- _TRY IT_
Each line from the one containing "elem_of_upload_events in Hm" through the end of the records below must be repeated exactly, and no other line.

+---+

(** When [verify_upload] refuses the snap, the run raises that refusal
    and stops there: no file is uploaded and nothing is published. *)
Theorem verify_failure_aborts E args r l n e :
  run E args [] = (r, l) →
  EvVerifyUpload n (inl e) ∈ l →
  r = inl e
  ∧ last l = Some (EvVerifyUpload n (inl e))
  ∧ uploads l = []
  ∧ notified l = [].
Proof.
  intros [(e' & -> & Hl)|(sy & my & n' & _ & _ & evs & -> & Hshape)]%run_cases.
  { destruct Hl as [->|[msg ->]].
    - by intros ?%elem_of_nil.
    - by intros [[=]|?%elem_of_nil]%elem_of_cons. }
  intros [Hin|Hin]%elem_of_app.
  { by apply elem_of_debug_log in Hin as [msg [=]]. }
  pose proof (debug_log_silent sy) as (Hdu & Hdn & _).
  destruct Hshape as [e'|e'|e' uid k c hs Hk Hlen|e' uid hs Hlen|uid hs rev Hlen].
  - apply elem_of_cons in Hin as [[= -> ->]|?%elem_of_nil]; [|done].
    split_and!; [done|apply last_snoc|..].
    + by rewrite uploads_app, Hdu.
    + by rewrite notified_app, Hdn.
  - apply elem_of_cons in Hin as [[=]|Hin].
    by apply elem_of_cons in Hin as [[=]|?%elem_of_nil].
  - apply elem_of_cons in Hin as [[=]|Hin].
    apply elem_of_cons in Hin as [[=]|Hin].
    apply elem_of_app in Hin as [Hin|Hin].
    { by apply elem_of_upload_events in Hin as (? & ? & [=]). }
    by apply elem_of_cons in Hin as [[=]|?%elem_of_nil].
  - apply elem_of_cons in Hin as [[=]|Hin].
    apply elem_of_cons in Hin as [[=]|Hin].
    apply elem_of_app in Hin as [Hin|Hin].
    { by apply elem_of_upload_events in Hin as (? & ? & [=]). }
    by apply elem_of_cons in Hin as [[=]|?%elem_of_nil].
  - apply elem_of_cons in Hin as [[=]|Hin].
    apply elem_of_cons in Hin as [[=]|Hin].
    apply elem_of_app in Hin as [Hin|Hin].
    { by apply elem_of_upload_events in Hin as (? & ? & [=]). }
    apply elem_of_cons in Hin as [[=]|Hin].
    by apply elem_of_cons in Hin as [[=]|?%elem_of_nil].
Qed.

(** No file reaches [upload_file] before [verify_upload] has accepted the
    name found in the snap's metadata: in the log of any run with an
    upload, the first store call is that successful check, with at most
    the debug line before it. *)
Theorem upload_needs_verify E args r l :
  run E args [] = (r, l) →
  uploads l ≠ [] →
  ∃ sy my n dbg rest,
    reaches_validation E args sy my n
    ∧ l = dbg ++ EvVerifyUpload n (inr tt) :: rest
    ∧ Forall (fun ev => is_debug ev = true) dbg.
Proof.
  intros [(e' & -> & Hl)|(sy & my & n & Hreach & _ & evs & -> & Hshape)]%run_cases.
  { by destruct Hl as [->|[msg ->]]. }
  intros Hup. pose proof (is_debug_debug_log sy) as Hdbg.
  destruct Hshape as [e'|e'|e' uid k c hs Hk Hlen|e' uid hs Hlen|uid hs rev Hlen].
  - rewrite uploads_app, (proj1 (debug_log_silent sy)) in Hup. done.
  - by exists sy, my, n, (debug_log sy), [EvUploadFile (snap_file args) (inl e')].
  - eexists sy, my, n, (debug_log sy), _. split_and!; [done| |done]. reflexivity.
  - eexists sy, my, n, (debug_log sy), _. split_and!; [done| |done]. reflexivity.
  - eexists sy, my, n, (debug_log sy), _. split_and!; [done| |done]. reflexivity.
Qed.

Lemma upload_needs_verify_witness :
  let E := demo_env ["dir/app.snap"] None ["dir/app.snap"] in
  let args := demo_args None [] in
  uploads (run E args []).2 = ["dir/app.snap"]
  ∧ ∃ dbg rest, (run E args []).2 = dbg ++ EvVerifyUpload "app" (inr tt) :: rest
                ∧ Forall (fun ev => is_debug ev = true) dbg.
Proof.
  intros E args. split; [reflexivity|].
  destruct (upload_needs_verify E args (run E args []).1 (run E args []).2)
    as (sy & my & n & dbg & rest & Hreach & Hl & Hdbg).
  - apply surjective_pairing.
  - discriminate.
  - exists dbg, rest. split; [|exact Hdbg].
    destruct (reaches_validation_fun E args sy my n
                (mkSnapYaml (Some "app") None) None "app" Hreach)
      as (_ & _ & ->); [|exact Hl].
    unfold reaches_validation. repeat split; reflexivity.
Defined.

Lemma verify_failure_aborts_witness :
  let E := mkEnv (fun _ => true) (fun _ => true) (fun _ => "dir")
             (fun d f => d +:+ "/" +:+ f) (fun _ => 1%Z) (inr tt)
             (fun _ => inr (mkSnapYaml (Some "app") None, None))
             (fun _ _ => inl (StoreError "not registered"))
             (fun _ p => inr p) (fun _ _ => inr 1%Z) in
  let args := demo_args None [mkComponentOption "x" "x.comp"] in
  (run E args []).1 = inl (StoreError "not registered")
  ∧ uploads (run E args []).2 = []
  ∧ notified (run E args []).2 = [].
Proof.
  intros E args.
  destruct (verify_failure_aborts E args (run E args []).1 (run E args []).2
              "app" (StoreError "not registered")) as (Hr & _ & Hu & Hn).
  - apply surjective_pairing.
  - right. left.
  - by split_and!.
Defined.

(** When [notify_upload] fails, every file has been uploaded, the run
    raises that failure, and no summary line is printed. *)
Theorem notify_failure_aborts E args r l req e :
  run E args [] = (r, l) →
  EvNotifyUpload req (inl e) ∈ l →
  r = inl e
  ∧ last l = Some (EvNotifyUpload req (inl e))
  ∧ uploads l = upload_plan E args
  ∧ ∀ msg, EvMessage msg ∉ l.
Proof.
  intros [(e' & -> & Hl)|(sy & my & n' & _ & _ & evs & -> & Hshape)]%run_cases.
  { destruct Hl as [->|[msg ->]].
    - by intros ?%elem_of_nil.
    - by intros [[=]|?%elem_of_nil]%elem_of_cons. }
  intros [Hin|Hin]%elem_of_app.
  { by apply elem_of_debug_log in Hin as [msg [=]]. }
  pose proof (debug_log_silent sy) as (Hdu & Hdn & _).
  destruct Hshape as [e'|e'|e' uid k c hs Hk Hlen|e' uid hs Hlen|uid hs rev Hlen].
  - by apply elem_of_cons in Hin as [[=]|?%elem_of_nil].
  - apply elem_of_cons in Hin as [[=]|Hin].
    by apply elem_of_cons in Hin as [[=]|?%elem_of_nil].
  - apply elem_of_cons in Hin as [[=]|Hin].
    apply elem_of_cons in Hin as [[=]|Hin].
    apply elem_of_app in Hin as [Hin|Hin].
    { by apply elem_of_upload_events in Hin as (? & ? & [=]). }
    by apply elem_of_cons in Hin as [[=]|?%elem_of_nil].
  - apply elem_of_cons in Hin as [[=]|Hin].
    apply elem_of_cons in Hin as [[=]|Hin].
    apply elem_of_app in Hin as [Hin|Hin].
    { by apply elem_of_upload_events in Hin as (? & ? & [=]). }
    apply elem_of_cons in Hin as [[= <- <-]|?%elem_of_nil]; [|done].
    split_and!.
    + done.
    + rewrite !app_assoc. apply last_snoc.
    + rewrite !uploads_app, Hdu, uploads_upload_events by done.
      unfold upload_plan. simpl. by rewrite app_nil_r.
    + intros msg [Hm|Hm]%elem_of_app.
      { by apply elem_of_debug_log in Hm as [? [=]]. }
      apply elem_of_cons in Hm as [[=]|Hm].
      apply elem_of_cons in Hm as [[=]|Hm].
      apply elem_of_app in Hm as [Hm|Hm].
      { by apply elem_of_upload_events in Hm as (? & ? & [=]). }
      by apply elem_of_cons in Hm as [[=]|?%elem_of_nil].
  - apply elem_of_cons in Hin as [[=]|Hin].
    apply elem_of_cons in Hin as [[=]|Hin].
    apply elem_of_app in Hin as [Hin|Hin].
    { by apply elem_of_upload_events in Hin as (? & ? & [=]). }
    apply elem_of_cons in Hin as [[=]|Hin].
    by apply elem_of_cons in Hin as [[=]|?%elem_of_nil].
Qed.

+---+

- _OUTPUT FOR THIS TASK_
      { by apply elem_of_upload_events in Hm as (? & ? & [=]). }
      by apply elem_of_cons in Hm as [[=]|?%elem_of_nil].
  - apply elem_of_cons in Hin as [[=]|Hin].
    apply elem_of_cons in Hin as [[=]|Hin].
    apply elem_of_app in Hin as [Hin|Hin].
    { by apply elem_of_upload_events in Hin as (? & ? & [=]). }
    apply elem_of_cons in Hin as [[=]|Hin].
    by apply elem_of_cons in Hin as [[=]|?%elem_of_nil].
Qed.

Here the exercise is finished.